Howdy, Stranger!

It looks like you're new here. If you want to get involved, click one of these buttons!


Front Range Hosting - Down
New on LowEndTalk? Please Register and read our Community Rules.

All new Registrations are manually reviewed and approved, so a short delay after registration may occur before your account becomes active.

Front Range Hosting - Down

FRCoreyFRCorey Member
edited March 2013 in General

This has been a great community to me since I showed up around Sept 2012. I've done good by my customers ensuring a quality service and I've been proud about that. This is not a letter about me closing up shop though the obstacles I'm facing are pretty steep.

On 3/7 around 2:30PM MST Data102 was doing some preventive maintenance on their UPS systems. While a official RFO will come in the morning from them to me, but the gist of it was an internal piece of the UPS failed and when they tried to put the load on the UPS it shut off completely. This was after they had the system in by pass for preventive maintenance to replace a logic board that had nothing to do with the other part.

So far the damage is the following nodes have died (Failed Raid Cards)

Pike - KVM - Failed Raid Card
Breck - KVM - Failed Raid Card
Kenobi - OpenVZ - might be fixable just not sure.
Webserver - the boot partition appears to be corrupted, we hope to recover the database off of it and rebuild WHMCS sometime tomorrow.

We still have 1 KVM and 2 OpenVZ nodes running, the VPS Control Panel is still running so you can manage your VPS's but right now I have no way to handle trouble tickets.

While we have a spare server handy, it's not going to replace 3 server's worth of customers and the 3 Nodes above and this one were all ordered at the same time, I'm loathe to even put it into service right now.
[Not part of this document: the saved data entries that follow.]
(* ===== verification/UdpAssociation.v ===== *)
(** * The UDP associations of the Outline SOCKS server
    (core/outline/udp_association.go)

    One association: its handler, the goroutine that relays the client's
    datagrams, and one goroutine per upstream connection that relays the
    replies, cut at their critical sections and at every call, in any order.
    The close of a connection a critical section took out is part of that step:
    nobody else has it any more.  Sockets, the dialer and the datagram parser of
    the SOCKS library answer as they like; [Submit] of the device never fails. *)

From S2P Require Import Prelude Errors Bypass.
Local Open Scope string_scope.
Local Open Scope list_scope.

(** ** The client of an association *)

(** [net.IP.Equal] and [net.IP.IsUnspecified] *)
Definition normalIP (ip : IP) : IP := default ip (To4 ip).
Definition EqualIP (a b : IP) : bool := bool_decide (normalIP a = normalIP b).
Definition IsUnspecified (ip : IP) : bool := EqualIP ip [0; 0; 0; 0]%Z || EqualIP ip (repeat 0%Z 16).

Record udpAddr := mkUDPAddr { ua_IP : IP; ua_Port : Z }.

(** The destination address of the request, which may be nil, admits a sender
    when it does not name another one. *)
Definition admits (announced : option udpAddr) (client : udpAddr) : bool :=
  match announced with
  | None => false
  | Some a =>
      negb (negb (IsUnspecified (ua_IP a)) && negb (EqualIP (ua_IP a) (ua_IP client)) ||
            negb (ua_Port a =? 0)%Z && negb (ua_Port a =? ua_Port client)%Z)
  end.

(** The reserved bytes and the fragment number are zero. *)
Definition wellFramed (datagram : list Z) : bool :=
  match datagram with
  | (0%Z) :: (0%Z) :: (0%Z) :: _ => true
  | _ => false
  end.

Record udpPacket := mkUDPPacket { up_destination : string; up_header : list Z; up_data : list Z }.

(** ** The state *)

(** The relay of the client's datagrams. *)
Inductive clientRelay :=
| Reads
| Looks (client : udpAddr) (p : udpPacket)
| Dials (client : udpAddr) (p : udpPacket)
| Enters (client : udpAddr) (p : udpPacket) (conn : nat)
| Writes (client : udpAddr) (p : udpPacket) (conn : nat)
| Drops (key : string) (conn : nat)
| Exited.

(** The relay of one connection's replies. *)
Inductive replyPlace := ReplyReads | ReplyWrites (reply : list Z) | ReplyDrops | ReplyDone.

Record replyRelay := mkReplyRelay {
  rr_key : string;
  rr_conn : nat;
  rr_client : udpAddr;
  rr_header : list Z;
  rr_place : replyPlace
}.
#[export] Instance eta_replyRelay : Settable replyRelay := fun x =>
  mkReplyRelay (rr_key x) (rr_conn x) (rr_client x) (rr_header x) (rr_place x).

(** The handler: holding the control connection, ending, after [closeUpstreams],
    after closing the relay, returned. *)
Inductive associationPhase := AssocHolds | AssocEnds | AssocClosesRelay | AssocWaits | AssocReturned.

Inductive udpEvent :=
| UDPSent (conn : nat) (client : udpAddr) (destination : string) (data : list Z)
| UDPReplied (client : udpAddr) (reply : list Z).

(** [ud_dialed] remembers for whom and to where each connection was dialed, [ud_closings] are
    the connections that were closed, newest first. *)
Record udpAssociation := mkAssociation {
  ud_client : option udpAddr;
  ud_upstream : gmap string nat;
  ud_closed : bool;
  ud_dialed : gmap nat (udpAddr * string);
  ud_closings : list nat;
  ud_next : nat;
  ud_relayClosed : bool;
  ud_reader : clientRelay;
  ud_replies : gmap nat replyRelay;
  ud_phase : associationPhase;
  ud_trace : list udpEvent
}.
#[export] Instance eta_udpAssociation : Settable udpAssociation := fun x =>
  mkAssociation (ud_client x) (ud_upstream x) (ud_closed x) (ud_dialed x) (ud_closings x) (ud_next x) (ud_relayClosed x)
    (ud_reader x) (ud_replies x) (ud_phase x) (ud_trace x).

(** The association once its relay socket listens and the client was told. *)
Definition newAssociation (client : option udpAddr) : udpAssociation :=
  mkAssociation client ∅ false ∅ [] 0 false Reads ∅ AssocHolds [].

Definition closeConn (conn : nat) (a : udpAssociation) : udpAssociation := a <| ud_closings ::= cons conn |>.

(** [dropUpstream] *)
Definition dropUpstream (key : string) (conn : nat) (a : udpAssociation) : udpAssociation :=
  if bool_decide (ud_upstream a !! key = Some conn) then closeConn conn (a <| ud_upstream ::= delete key |>) else a.

Definition closeUpstreams (a : udpAssociation) : udpAssociation :=
  a <| ud_closed := true |> <| ud_upstream := ∅ |> <| ud_closings ::= app (map snd (map_to_list (ud_upstream a))) |>.

Section association.
(** [net.UDPAddr.String] and [statute.ParseDatagram]. *)
Context (AddrString : udpAddr -> string) (ParseDatagram : list Z -> option udpPacket).

Definition keyOf (client : udpAddr) (destination : string) : string := AddrString client +:+ "|" +:+ destination.

(** What the client's relay meets. *)
Inductive relayAnswer :=
| RelayFails
| RelayReads (client : udpAddr) (datagram : list Z)
| DialAnswers (err : option gerr)
| WriteAnswers (err : option gerr)
| Proceeds.

(** The second critical section of [upstreamFor]. *)
Definition enterUpstream (client : udpAddr) (p : udpPacket) (conn : nat) (a : udpAssociation) : udpAssociation :=
  let key := keyOf client (up_destination p) in
  if ud_closed a then closeConn conn a <| ud_reader := Reads |>
  else
    match ud_upstream a !! key with
    | Some existing => closeConn conn a <| ud_reader := Writes client p existing |>
    | None =>
        a <| ud_upstream ::= <[key := conn]> |>
          <| ud_replies ::= <[conn := mkReplyRelay key conn client (up_header p) ReplyReads]> |>
          <| ud_reader := Writes client p conn |>
    end.

Definition relayFromClient_step (answer : relayAnswer) (a : udpAssociation) : udpAssociation :=
  match ud_reader a, answer with
  | Reads, RelayFails => a <| ud_reader := Exited |>
  | Reads, RelayReads client datagram =>
      if ud_relayClosed a then a
      else if negb (admits (ud_client a) client) then a
      else if negb (wellFramed datagram) then a
      else match ParseDatagram datagram with
           | Some p => a <| ud_reader := Looks client p |>
           | None => a
           end
  | Looks client p, Proceeds =>
      match ud_upstream a !! keyOf client (up_destination p) with
      | Some conn => a <| ud_reader := Writes client p conn |>
      | None => a <| ud_reader := Dials client p |>
      end
  | Dials client p, DialAnswers (Some _) => a <| ud_reader := Reads |>
  | Dials client p, DialAnswers None =>
      a <| ud_dialed ::= <[ud_next a := (client, up_destination p)]> |> <| ud_next ::= S |>
        <| ud_reader := Enters client p (ud_next a) |>
  | Enters client p conn, Proceeds => enterUpstream client p conn a
  | Writes client p conn, WriteAnswers None =>
      a <| ud_trace ::= cons (UDPSent conn client (up_destination p) (up_data p)) |> <| ud_reader := Reads |>
  | Writes client p conn, WriteAnswers (Some _) => a <| ud_reader := Drops (keyOf client (up_destination p)) conn |>
  | Drops key conn, Proceeds => dropUpstream key conn a <| ud_reader := Reads |>
  | _, _ => a
  end.

Inductive replyAnswer := UpstreamReads (data : option (list Z)) | ClientWrites (ok : bool) | ReplyProceeds.

Definition setReply (w : nat) (r : replyRelay) (a : udpAssociation) : udpAssociation := a <| ud_replies ::= <[w := r]> |>.

Definition relayToClient_step (w : nat) (answer : replyAnswer) (r : replyRelay) (a : udpAssociation) : udpAssociation :=
  match rr_place r, answer with
  | ReplyReads, UpstreamReads None => setReply w (r <| rr_place := ReplyDrops |>) a
  | ReplyReads, UpstreamReads (Some data) => setReply w (r <| rr_place := ReplyWrites (rr_header r ++ data) |>) a
  | ReplyWrites reply, ClientWrites true =>
      setReply w (r <| rr_place := ReplyReads |>) a <| ud_trace ::= cons (UDPReplied (rr_client r) reply) |>
  | ReplyWrites reply, ClientWrites false => setReply w (r <| rr_place := ReplyDrops |>) a
  | ReplyDrops, ReplyProceeds => setReply w (r <| rr_place := ReplyDone |>) (dropUpstream (rr_key r) (rr_conn r) a)
  | _, _ => a
  end.

Definition replyDone (r : replyRelay) : bool := match rr_place r with ReplyDone => true | _ => false end.

Definition workersDone (a : udpAssociation) : bool :=
  match ud_reader a with Exited => true | _ => false end &&
  forallb (fun w => replyDone w.2) (map_to_list (ud_replies a)).

(** The deferred functions of [handleAssociate]. *)
Definition handleAssociate_step (a : udpAssociation) : udpAssociation :=
  match ud_phase a with
  | AssocHolds => a <| ud_phase := AssocEnds |>
  | AssocEnds => closeUpstreams a <| ud_phase := AssocClosesRelay |>
  | AssocClosesRelay => a <| ud_relayClosed := true |> <| ud_phase := AssocWaits |>
  | AssocWaits => if workersDone a then a <| ud_phase := AssocReturned |> else a
  | AssocReturned => a
  end.

Inductive udpOp :=
| UDPHandler
| UDPCancels
| UDPRelay (answer : relayAnswer)
| UDPReply (w : nat) (answer : replyAnswer).

(** A canceled context closes the relay. *)
Definition udp_step (op : udpOp) (a : udpAssociation) : udpAssociation :=
  match op with
  | UDPHandler => handleAssociate_step a
  | UDPCancels => a <| ud_relayClosed := true |>
  | UDPRelay answer => relayFromClient_step answer a
  | UDPReply w answer =>
      match ud_replies a !! w with Some r => relayToClient_step w answer r a | None => a end
  end.

Definition udp_run (ops : list udpOp) (a : udpAssociation) : udpAssociation := fold_left (fun a op => udp_step op a) ops a.
End association.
I will work to make this right, just give me a few hours to collect my thoughts, talk to my insurance company on what they can help with, yell at my system builder for a bit, and a couple hours of sleep please. My first priority is restoring the website and the customer portal while getting the bits and pieces together to fix the other servers.

Thanks for everyone's patience with this and I'm terribly sorry. I'll know more later on today.

Corey
CEO Front Range Hosting, LLC

«134

Comments

  • trewqtrewq Administrator, Patron Provider

    I'm not a customer but I wish you good luck.

  • Are you sure the RAID cards really died? They shouldn't be that fragile... Maybe just the configuration was lost and the arrays need to be imported?

  • IshaqIshaq Member
    edited March 2013

    Wow..

    How did this happen all at once :/

  • @Ishaq said: Wow..

    How did this happen all at once :/

    From the power outage more than likely.

  • @rds100 no BIOS does not even see them, 3 nodes purchased at the same time all have this problem now.

  • The real kick in the gut guys was our webserver going kaput, and then noticing backups quit running 3 weeks ago, but kept sending us cron job completed messages. But that's about 60 customers data we wont have. I'm hopeful that we can recover the webserver data partitions just the boot partition looks corrupted.

    Jury is still out on Kenobi.

  • Thanks for all the updates FRCorey. I'm a KVM customer, and look forward to hearing how this all plays out. I'm not using the VPS for anything business related or mission critical, so I'm not here to complain or anything. I guess you could say I'm just sitting back with the popcorn watching.

    Good luck and hopefully things work out!

  • RyanDRyanD Member

    @FRCorey

    Try to disable fast-boot on the systems. It's possible bios settings may have changed and depending on the raid card model it's possible that if the bios inits too quickly it will bypass the secondary init of the raid card.

  • Wow, Murphy found you and wasn't shy, time to sacrifice a small child before he does more, good luck on the battle.

  • Sorry to hear about this. I wondered why I couldn't connect this morning.

    I see Torrey is still down. I'm thankful it wasn't a casualty of Murphy....

  • well if you can have the data from 3 weeks ago restored that'll be some sort of comfort for the people affected by this.

  • jarjar Patron Provider, Top Host, Veteran

    Good job on keeping people up to speed with the raw details. Sorry to see that you got slammed with all that at once, but you push forward and do your best. No one can ask for more.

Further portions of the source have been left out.